Mother natures “aquamill”

I had my first experience swimming against and with tides this weekend. I visited a friend who lives in Charleston, SC,and she agreed to kayak with me for a swim. I asked to go to the beach, to get some sea swimming and salt water experience.....we ended up in the Folly River.....that’s where the put in for the place that rented us the kayak was.

The plan was for a two hour swim. We got a little over 90 minutes.....thunder and potential lightning drove us back early.

The guy at the rental place said we made it farther than he thought we would....yay!
My kayaker scooped jellies out of my way, and knew enough not to tell me she did it until we were in the car afterward. Double yay!

It took three 25 minute feeds for us on the “outbound” portion, and only 1 on the “inbound” portion. Wow!

For a variety of reasons...mostly dealing with what time we could get the kayak, we were in the water for the very last part of the incoming tide. High tide was posted to have been at 12:10 and we hit the water a little after 9. They said slack would be around 11 or so.

Swimming with the tide was really different than swimming against the current in my local dam-controlled lake, that’s for sure. Stronger, definitely. And also..... strange. I could see the sand in the water going by me as I swam, and feel it as well. It felt like I was swimming really fast..... but that damn blue house on the shore never moved! Lol. I found that I had to stop paying attention to what I was feeling and really pay attention to what I was seeing in order to make any progress. Then, when it would be time to feed again.... we’d fly back over water we’d just travelled,..... my track has zig zags. Lol.

But when we finally turned back to go back in....... I was flying! The difference between against and with that water was amazing. I had more trouble staying with the kayak on the way back, though..... so my outbound navigation was better. I guess I wasn’t only getting pushed back toward the start, but also toward the shore? She had to flag me down and stop me at one point because I was heading for a dock before I could realize it.

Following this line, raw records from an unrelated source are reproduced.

Definition hw_IsValid {k} (GetSignHash : Deposit → res bytes) (data : HashWithdrawalData k)
    (deposit : Deposit) : res bool :=
  match hw_ProposalData data with
  | None => Err (ENew "invalid proposal data")
  | Some p =>
      sigHash ← wrap (GetSignHash deposit) "failed to get signing hash";
      if bool_decide (hp_SigData p = sigHash) then Ok true
      else Err (ENew "sig data does not match the expected one")
  end.

Section constructors.
Context `{EthLib, SolanaLib, TonLib, ProposalEncoding}.

Definition GetSignHash (k : HashChain) : Deposit → res bytes :=
  match k with
  | EvmData => evm_GetSignHash
  | SolanaData => sol_GetSignHash
  | TonData => ton_GetSignHash
  end.

#[export] Instance hw_SigningData k : DepositSigningData (HashWithdrawalData k) := {
  ds_Hashable := hw_HashString;
  ds_DepositIdentifier := hw_DepositIdentifier }.

#[export] Instance hw_Constructor k : Constructor (HashWithdrawalData k) := {
  FormSigningData := hw_FormSigningData (GetSignHash k);
  IsValid := hw_IsValid (GetSignHash k) }.

Lemma hw_formed_valid k d (t : HashWithdrawalData k) :
  FormSigningData d = Ok t → ds_DepositIdentifier t = d_ident d ∧ IsValid t d = Ok true.
Proof.
  simpl. unfold hw_FormSigningData. intros Hf.
  destruct (GetSignHash k d) as [h| |] eqn:Hg; simpl in Hf; try done. injection Hf as <-.
  split.
  - unfold hw_DepositIdentifier. simpl. by destruct (d_ident d).
  - unfold hw_IsValid. simpl. rewrite Hg. simpl. by rewrite bool_decide_true.
Qed.

#[export] Instance hw_ConstructorSpec k : ConstructorSpec (HashWithdrawalData k).
Proof.
  split; [intros d t Ht; by apply hw_formed_valid in Ht as [??]..|].
  intros t [] []. unfold same_data, deposit_data. simpl. intros [=]. subst.
  by destruct k.
Qed.

End constructors.

(** ** withdrawal/zano.go, zano/withdraw.go, pkg/zano/utils.go *)

Record ZanoProposalData := {
  zp_DepositId : option MsgDepositIdentifier; zp_OutputsAddresses : list string;
  zp_UnsignedTx : string; zp_FinalizedTx : string; zp_TxSecretKey : string;
  zp_TxId : string; zp_SigData : bytes }.

Record ZanoWithdrawalData := { zw_ProposalData : option ZanoProposalData }.

Record DataForExternalSigning := {
  ze_OutputsAddresses : list string; ze_UnsignedTx : string; ze_FinalizedTx : string;
  ze_TxSecretKey : string }.

Record EmitAssetResponse := { ea_TxID : string; ea_Data : DataForExternalSigning }.

Record DecodedOutput := { do_Address : string; do_AssetID : string; do_Amount : Z }.
Record DecryptTxDetailsResponse := { dt_DecodedOutputs : list DecodedOutput; dt_VerifiedTxID : string }.

(** The wallet RPC of pkg/zano. *)
Class ZanoWallet := {
  EmitAsset : string → string → Z → res EmitAssetResponse;
  TxDetails : list string → string → string → res DecryptTxDetailsResponse;
  hash_zano_proposal : ZanoProposalData → string }.

Section zano.
Context `{EthLib, ZanoWallet}.

(** [hexutil.MustDecode("0x" + txId)] *)
Definition zano_FormSigningData (txId : string) : res bytes := MustDecode ("0x" +:+ txId)%string.

Definition EmitAssetUnsigned (data : Deposit) : res EmitAssetResponse :=
  amount ← of_option (parse_Z (d_WithdrawalAmount data)) "failed to convert withdrawal amount";
  EmitAsset (d_WithdrawalToken data) (d_Receiver data) amount.

Definition DecryptTxDetails (data : DataForExternalSigning) : res DecryptTxDetailsResponse :=
  TxDetails (ze_OutputsAddresses data) (ze_UnsignedTx data) (ze_TxSecretKey data).

Definition zw_DepositIdentifier (z : ZanoWithdrawalData) : DepositIdentifier :=
  match zw_ProposalData z with
  | Some p => match zp_DepositId p with Some i => from_msg i | None => zero_identifier end
  | None => zero_identifier
  end.

Definition zw_HashString (z : ZanoWithdrawalData) : string :=
  match zw_ProposalData z with None => "" | Some p => hash_zano_proposal p end.

Definition zw_FormSigningData (deposit : Deposit) : res ZanoWithdrawalData :=
  tx ← wrap (EmitAssetUnsigned deposit) "failed to form zano withdrawal data";
  sigData ← zano_FormSigningData (ea_TxID tx);
  Ok {| zw_ProposalData := Some
          {| zp_DepositId := Some
               {| md_TxHash := TxHash (d_ident deposit); md_TxNonce := TxNonce (d_ident deposit);
                  md_ChainId := ChainId (d_ident deposit) |};
             zp_OutputsAddresses := ze_OutputsAddresses (ea_Data tx);
             zp_UnsignedTx := ze_UnsignedTx (ea_Data tx);
             zp_FinalizedTx := ze_FinalizedTx (ea_Data tx);
             zp_TxSecretKey := ze_TxSecretKey (ea_Data tx);
             zp_TxId := ea_TxID tx;
             zp_SigData := sigData |} |}.

(** The loop over the decoded outputs: the minted amount. *)
Fixpoint checkOutputs (deposit : Deposit) (outputs : list DecodedOutput) (mintedAmount : Z)
    (changeOutputChecked : bool) : res Z :=
  match outputs with
  | [] => Ok mintedAmount
  | output :: rest =>
      if bool_decide (do_Address output = d_Receiver deposit) then
        checkOutputs deposit rest
          (if bool_decide (do_AssetID output = d_WithdrawalToken deposit)
           then mintedAmount + do_Amount output else mintedAmount) changeOutputChecked
      else if changeOutputChecked then Err (ENew "more than one non-emit output found")
      else checkOutputs deposit rest mintedAmount true
  end.
(** ** distribution.go *)

Fixpoint verifyAll (pk : ECDSAPub) (sigData : list bytes) (signatures : list (option SignatureData))
    : res unit :=
  match signatures, sigData with
  | signature :: rest, data :: dataRest =>
      ok ← Verify pk data signature;
      if (ok : bool) then verifyAll pk dataRest rest else Err (ENew "got invalid signature")
  | _, _ => Ok tt
  end.

Definition dist_validateSignatures (pk : ECDSAPub) (sigData : list bytes)
    (signatures : option Signatures) : res unit :=
  match signatures with
  | None => Err (ENew "no signatures received")
  | Some s =>
      if negb (length (sgs_Data s) =? length sigData)%nat then
        Err (ENew "received signatures count does not match expected")
      else verifyAll pk sigData (sgs_Data s)
  end.

Context `{Bech32, Crypto}.

Record SignaturesDistributor := {
  di_sessionId : string;
  di_distributor : Address;
  di_self : Address;
  di_sigPubKey : ECDSAPub;
  di_broadcaster : RBConfig * RBState Signatures }.

Definition NewSignaturesDistributor (sessionId : string) (parties : list Party)
    (account : Account PrivKey) (pub : ECDSAPub) (threshold : Z) (distributor : Address)
    : SignaturesDistributor :=
  {| di_sessionId := sessionId;
     di_distributor := distributor;
     di_self := CosmosAddress account;
     di_sigPubKey := pub;
     di_broadcaster := NewReliable sessionId parties account
       (MaxMaliciousParties (Z.of_nat (length parties) + 1) threshold) |}.

(** What [WaitFor] returns: the signatures and the error. *)
Definition DistResult : Type := option Signatures * option error.

Definition of_validation (signatures : option Signatures) (v : res unit) (msg : string)
    : Outcome DistResult :=
  match v with
  | Ok _ => Finished (signatures, None)
  | Err e => Finished (signatures, Some (EWrap e msg))
  | Panic => Crashed
  end.

Definition distribute (d : SignaturesDistributor) (signatures : option Signatures)
    (sigData : list bytes) (relays : list (ReliableBroadcastMsg Signatures)) : Outcome DistResult :=
  match signatures with
  | None => Finished (None, Some (ENew "no signatures to distribute"))
  | Some s =>
      match Broadcast.Broadcast (di_broadcaster d).1 (Some s) relays (di_broadcaster d).2 with
      | Ok (_, _, false) =>
          Finished (signatures, Some (ENew "signatures was not correctly broadcast"))
      | Ok (_, _, true) =>
          of_validation signatures (dist_validateSignatures (di_sigPubKey d) sigData signatures)
            "failed to validate signatures"
      | _ => Crashed
      end
  end.

(** [init]: the message of the distributor, or nothing before the context is done. *)
Definition receive (d : SignaturesDistributor) (signatures : option Signatures)
    (sigData : list bytes) (init : option (ReliableBroadcastMsg Signatures))
    (relays : RelayInput Signatures) : Outcome DistResult :=
  match init with
  | None => Finished (signatures, Some (ESentinel ErrContextDone))
  | Some msg =>
      match EnsureValid (di_broadcaster d).1 msg (ri_queued relays) (ri_arriving relays)
              (ri_budget relays) (di_broadcaster d).2 with
      | None => Blocked
      | Some (Ok (_, _, false)) =>
          Finished (signatures, Some (ENew "signatures message was not correctly distributed"))
      | Some (Ok (_, _, true)) =>
          let received := rm_Value (bm_Msg msg) in
          of_validation received (dist_validateSignatures (di_sigPubKey d) sigData received)
            "failed to validate received signatures"
      | _ => Crashed
      end
  end.

(** [Run] and [WaitFor]. *)
Definition runDistribution (d : SignaturesDistributor) (signatures : option Signatures)
    (sigData : list bytes) (init : option (ReliableBroadcastMsg Signatures))
    (relays : RelayInput Signatures) : Outcome DistResult :=
  if bool_decide (di_self d = di_distributor d) then
    distribute d signatures sigData (ri_arriving relays)
  else receive d signatures sigData init relays.

(** [SignaturesDistributor.Receive]: where the message goes. *)
Inductive DistRouted :=
| ToInitChan (m : ReliableBroadcastMsg Signatures)
| ToRelays (m : ReliableBroadcastMsg Signatures).

Definition dist_Receive `{!GobMessage Signatures} (d : SignaturesDistributor)
    (initSigAccepted : bool) (request : option SubmitRequest) : res DistRouted :=
  match request with
  | None => Err (ENew "nil request")
  | Some rq =>
      if negb (bool_decide (rq_SessionId rq = di_sessionId d)) then
        Err (ENew "session id mismatch")
      else if negb (bool_decide (rq_Type rq = RT_SIGNATURE_DISTRIBUTION)) then
        Err (ENew "invalid request type")
      else
        sender ← wrap (Addr.FromString (rq_Sender rq)) "failed to parse sender address";
        roundMsg ← decodeData Signatures (rq_Data rq);
        let msg := {| bm_Msg := roundMsg; bm_Sender := sender |} in
        if negb (rm_Round roundMsg =? 0) then
          match Broadcast.Receive (di_broadcaster d).1 msg with
          | None => Ok (ToRelays msg)
          | Some e => Err e
          end
        else if negb (bool_decide (sender = di_distributor d)) then
          Err (ENew "sender is not distributor")
        else if initSigAccepted then Err (ENew "invalid message, signature already accepted")
        else Ok (ToInitChan msg)
  end.

(** ** Finalizers *)

(** [rawSig[64] += 27] panics on a signature of fewer than 65 bytes. *)
Definition convertToEthSignature (sg : SignatureData) : res string :=
  let rawSig := sd_Signature sg ++ sd_SignatureRecovery sg in
  match rawSig !! 64%nat with
  | None => Panic
  | Some b => Ok (hexutil_Encode (<[64%nat := Z_byte (byte_Z b + 27)]> rawSig))
  end.

Definition convertToSolanaSignature (sg : SignatureData) : res string :=
  Ok (hexutil_Encode (sd_Signature sg ++ sd_SignatureRecovery sg)).
Lemma no_inputs_state {I} (mk : OutPoint → I) : source_state mk [] no_inputs.
Proof. split; [constructor|constructor|done|done]. Qed.

Lemma LargestFirst_prefix l taken rest : LargestFirst l = taken ++ rest → LargestFirst taken = taken.
Proof.
  intros Heq. apply go_sort_id; [apply less_reversed_weak|]. eapply sorted_prefix.
  rewrite <- Heq. apply go_sort_sorted, less_reversed_weak.
Qed.

Lemma LargestFirst_submseteq l taken rest : LargestFirst l = taken ++ rest → taken ⊆+ l.
Proof.
  intros Heq. rewrite <- (go_sort_perm _ less_reversed l). fold (LargestFirst l). rewrite Heq.
  apply submseteq_inserts_r. done.
Qed.

Lemma outputs_id outs : Bch.outputsToBch outs = outs.
Proof. apply Bch.map_ext_id. by intros []. Qed.

Lemma injectAll_keeps t pk ins : ∀ sgs ins',
  injectAll t pk ins sgs = Ok ins' →
  ti_PreviousOutPoint <$> ins' = ti_PreviousOutPoint <$> ins.
Proof.
  induction ins as [|i ins IH]; intros [|sg sgs] ins' Hok; simpl in Hok; try done.
  - by injection Hok as <-.
  - by injection Hok as <-.
  - apply bind_Ok in Hok as (sc & _ & Hok). apply bind_Ok in Hok as (rest & Hr & Hok).
    injection Hok as <-. csimpl. f_equal. by eapply IH.
Qed.

Lemma helper_injected_keeps t tx sgs pk tx' :
  helper_InjectSignatures t tx sgs pk = Ok tx' →
  mt_TxOut tx' = mt_TxOut tx ∧ lockedOutputs tx' = lockedOutputs tx.
Proof.
  unfold helper_InjectSignatures. destruct (negb _); [done|]. intros Hok.
  apply bind_Ok in Hok as (ins & Hi & Hok). injection Hok as <-.
  split; [done|]. unfold lockedOutputs. simpl. by eapply injectAll_keeps.
Qed.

I only had one unexpected gulp of seawater at the end waiting for some others to get out at the ramps when I got swamped while putting on my sandals. I wasn’t sure about the bottom so I started inwater after walking in with shoes to protect my feet. Then put them on to walk out again too. Lots of oyster shells waiting to cut bare feet.

My Garmin said I took a little over 1900 strokes on the way out.....and then only just shy of 600 to get back. Boaters, and SUPers were chatty with my kayaker, and a bit surprised to see us on the water. But, overall, were polite. The powered ones throttled back as they passed as well.

All in all....this was a good first lesson in tidal water sea swimming.
Salt water is gross when you accidentally swallow it.
My fuel blend worked fine, but it was a relatively short time and it didn’t really get a hard test.
My breast stroke is WAY more efficient when I have shoes on (unexpected lesson)!
I’m getting less freaked out when I encounter sticks and grass that I swim into or through.
If you’re going to swim on the Folly river as training, do it on an incoming tide......that way the return home is a true cooldown.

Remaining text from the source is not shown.